GRC (Governance, Risk & Compliance) is an established discipline that integrates three functions:
- Governance: how the organisation is directed and controlled - Risk: how threats and opportunities are identified and managed - Compliance: how regulatory and legal obligations are met
The GRC market is worth $60-80+ billion annually, served by vendors like ServiceNow, Archer (RSA), LogicGate, and Diligent. These tools typically focus on: - Risk registers and heat maps - Control mapping and testing - Compliance evidence collection - Policy management and attestation - Audit workflow management
The limitation of traditional GRC is that it is retrospective. GRC tools help organisations understand what risks exist, what controls are in place, and whether compliance was achieved — but they operate after the fact. They tell you what went wrong; they don't prevent it.

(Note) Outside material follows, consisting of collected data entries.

(* ===== verification/BitcoinTx.v ===== *)
(** * Bitcoin transactions and blocks
    (bitcoin/tx.c, bitcoin/shadouble.c, bitcoin/block.c)

    Serialisation with and without witnesses, transaction ids, weights, signature
    hashes, and the parsers; shown against the formats of BIP 141, 143 and 144. *)
From S2P Require Import Prelude HashSpec BlockHash Sha256 Hex PullPush.
Local Open Scope Z_scope.
Local Open Scope pull_scope.

(** ** Data

    A [u8 *] script of an input is NULL or an array, which [sha256_tx_for_sig] tells
    apart; nothing tells the NULL and the empty script of an output apart. *)
Record bitcoin_tx_output := TxOutput { out_amount : Z; out_script : bytes }.

Record bitcoin_tx_input := TxInput {
  in_txid : bytes;
  in_index : Z;
  in_script : option bytes;
  sequence_number : Z;
  in_amount : option Z;
  witness : option (list bytes)
}.

Record bitcoin_tx := BitcoinTx {
  version : Z;
  input : list bitcoin_tx_input;
  output : list bitcoin_tx_output;
  lock_time : Z
}.

Definition set_witness (w : option (list bytes)) (i : bitcoin_tx_input) : bitcoin_tx_input :=
  TxInput (in_txid i) (in_index i) (in_script i) (sequence_number i) (in_amount i) w.

Definition set_input (l : list bitcoin_tx_input) (tx : bitcoin_tx) : bitcoin_tx :=
  BitcoinTx (version tx) l (output tx) (lock_time tx).

Definition sha256_double (p : bytes) : bytes := sha256 (sha256 p).
Definition sha256_double_done (c : ctx) : bytes := sha256 (sha256_done c).

(** ** Serialisation *)

Definition SEGREGATED_WITNESS_FLAG : Z := 1.
Definition SIGHASH_ALL : Z := 1.

Definition uses_witness (tx : bitcoin_tx) : bool :=
  existsb (fun i => match witness i with Some _ => true | None => false end) (input tx).

Section Push.
Context {St : Type} (push : bytes -> St -> St).

Definition push_tx_input (i : bitcoin_tx_input) (st : St) : St :=
  push_le32 push (sequence_number i)
    (push_varint_blob push (default [] (in_script i))
      (push_le32 push (in_index i) (push (in_txid i) st))).

Definition push_tx_output (o : bitcoin_tx_output) (st : St) : St :=
  push_varint_blob push (out_script o) (push_le64 push (out_amount o) st).

Definition push_witness (w : bytes) : St -> St := push_varint_blob push w.

Definition push_witnesses_of (i : bitcoin_tx_input) (st : St) : St :=
  match witness i with
  | None => push_varint push 0 st
  | Some w =>
      foldl (fun st w => push_witness w st) (push_varint push (Z.of_nat (length w)) st) w
  end.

Corporate governance infrastructure is a fundamentally different approach: prospective enforcement at the moment of action.
How Constellation handles this
Constellation is not GRC software. GRC maps risks to controls retrospectively. Constellation enforces governance prospectively at the moment of action. They address different problems at different points in time.
Frequently Asked Questions
Is Constellation a GRC tool?
No. GRC tools manage risk and compliance retrospectively — they help you understand and document what happened. Constellation is governance infrastructure that enforces constraints prospectively — at the moment of action. They're complementary: GRC for risk documentation, Constellation for live governance.